Months ago someone asked me when we would be placed with a child.
I replied, “Anytime between now and never”. I admit I was oversimplifying my feelings because I wanted to avoid explaining.
There is a belief with those unfamiliar with the adoption process that you are placed on a list and when you get to the top, it’s your turn.
I’ve explained quite a few times that in private domestic adoption there is no timeline, you are chosen by the birth parents.
I really should be a pro at waiting by now. Between trying and infertility treatments, we’ve been waiting nearly four years to welcome a little one into our life. Why would this be any different?
But the adoption wait is a beast unlike any other.
The wait tests you in a way that I was not prepared for, and it’s hard to compare to anything else.
It tests your ability to hope despite fear, to believe you’re good enough to be chosen despite doubt, and your willingness to plan for something with no guarantees. It’s being prepared for your life to change with the ring of your phone.
Instead of waiting on your body, or the next infertility treatment, you wait to be chosen from amongst many other couples just as qualified as you to love and raise a child.
Fear and doubt can creep in.
Are we likeable enough? Are we attractive enough? Do our lives sound exciting enough? Or does it sound too boring?

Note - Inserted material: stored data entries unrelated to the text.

(** What the handler leaves in the buffer when it answers. *)
Definition answer (m m' : bytes) (offset : Z) : Prop :=
  exists n seq ack flags, 0 <= n /\ offset + n <= MTU_SIZE + 1 /\ reply_of m m' offset n seq ack flags.

Lemma closed_answer m h offset n seq ack flags :
  tcp_packet m offset -> head_of m h offset n seq ack flags -> 0 <= n -> offset + n <= MTU_SIZE + 1 ->
  (bytes_ok (closed_seg h offset n) /\ length (closed_seg h offset n) = length m) /\
  answer m (closed_seg h offset n) offset.
Proof.
  intros Hp Hh Hn Hl. split.
  - split; [apply closed_seg_ok, Hh|]. rewrite length_closed_seg. apply Hh.
  - exists n, seq, ack, flags. split; [done|]. split; [done|]. by apply reply_closed.
Qed.

Lemma ack_answer m b offset flags body :
  tcp_packet m offset -> 0 <= flags < 256 -> bytes_ok body -> body = [] \/ 20 <= tcp_hlen_of m offset ->
  offset + tcp_hlen_of m offset + Z.of_nat (length body) <= MTU_SIZE + 1 ->
  (bytes_ok (ack_seg m b offset flags body) /\ length (ack_seg m b offset flags body) = length m) /\
  answer m (ack_seg m b offset flags body) offset.
Proof.
  intros Hp Hf Hb Hbody Hl. pose proof (tcp_packet_range _ _ Hp) as (Hr & Hs & Hh).
  eapply closed_answer; [done|by apply ack_head_of|lia|lia].
Qed.

Lemma syn_ack_answer m b offset :
  tcp_packet m offset ->
  (bytes_ok (syn_ack_seg m b offset) /\ length (syn_ack_seg m b offset) = length m) /\
  answer m (syn_ack_seg m b offset) offset.
Proof.
  intros Hp. pose proof (tcp_packet_range _ _ Hp) as (Hr & Hs & Hh).
  eapply closed_answer; [done|by apply null_syn_ack_head_of|lia|unfold MTU_SIZE; lia].
Qed.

I found myself questioning if our house was too small, or if we would be judged by our lack of travel, or that our profile didn’t have enough pictures of us with kids (I was against borrowing the children of friends that we rarely see just for the sake of pictures).
The biggest fear is that you won’t be chosen; the days changing to months and then to years without a placement. We were advised by one of our adoption professionals that if we require a homestudy update (which is every two years in Ontario), that’s when we should re-assess if we want to continue waiting.
The next biggest fear is that you will be matched, but ultimately the expectant mother will decide to parent.
Your deep yearning for a child is tempered with the knowledge that your greatest joy will come at someone else’s grief. That while you are wishing for time to hurry up, someone somewhere may at the same time be willing it to slow down.
The difficulty of waiting forces you to remember it. To remember how it felt when in the future, at 4 a.m. you are rocking a little one who only wants to sleep in your arms, or on the nights that are spent sleeping on the floor next to your baby’s crib because he’s come down with croup.
To remember to uphold all the promises you made to a woman who wanted time to slow down.
I’ve met some wonderful people while we’ve been on this journey. Some are adoptive parents who have been waiting longer than us, some less. Some have been matched and had it fallen through. Some are holding their children now.
Some are birth mothers; lovely, beautiful women inside and out, who humble me to my core.
Whether your wait hasn’t started yet or has just begun, it’s the hardest part of the journey. But as uncomfortable as it is, waiting serves a purpose –to prepare you for all those difficult days and nights you’ll have as an adoptive parent.
And in the end, it will be entirely worth it.
Kristen lives in Ontario, Canada with her husband James and black cat, Harley. They are currently waiting to adopt their first child through open adoption.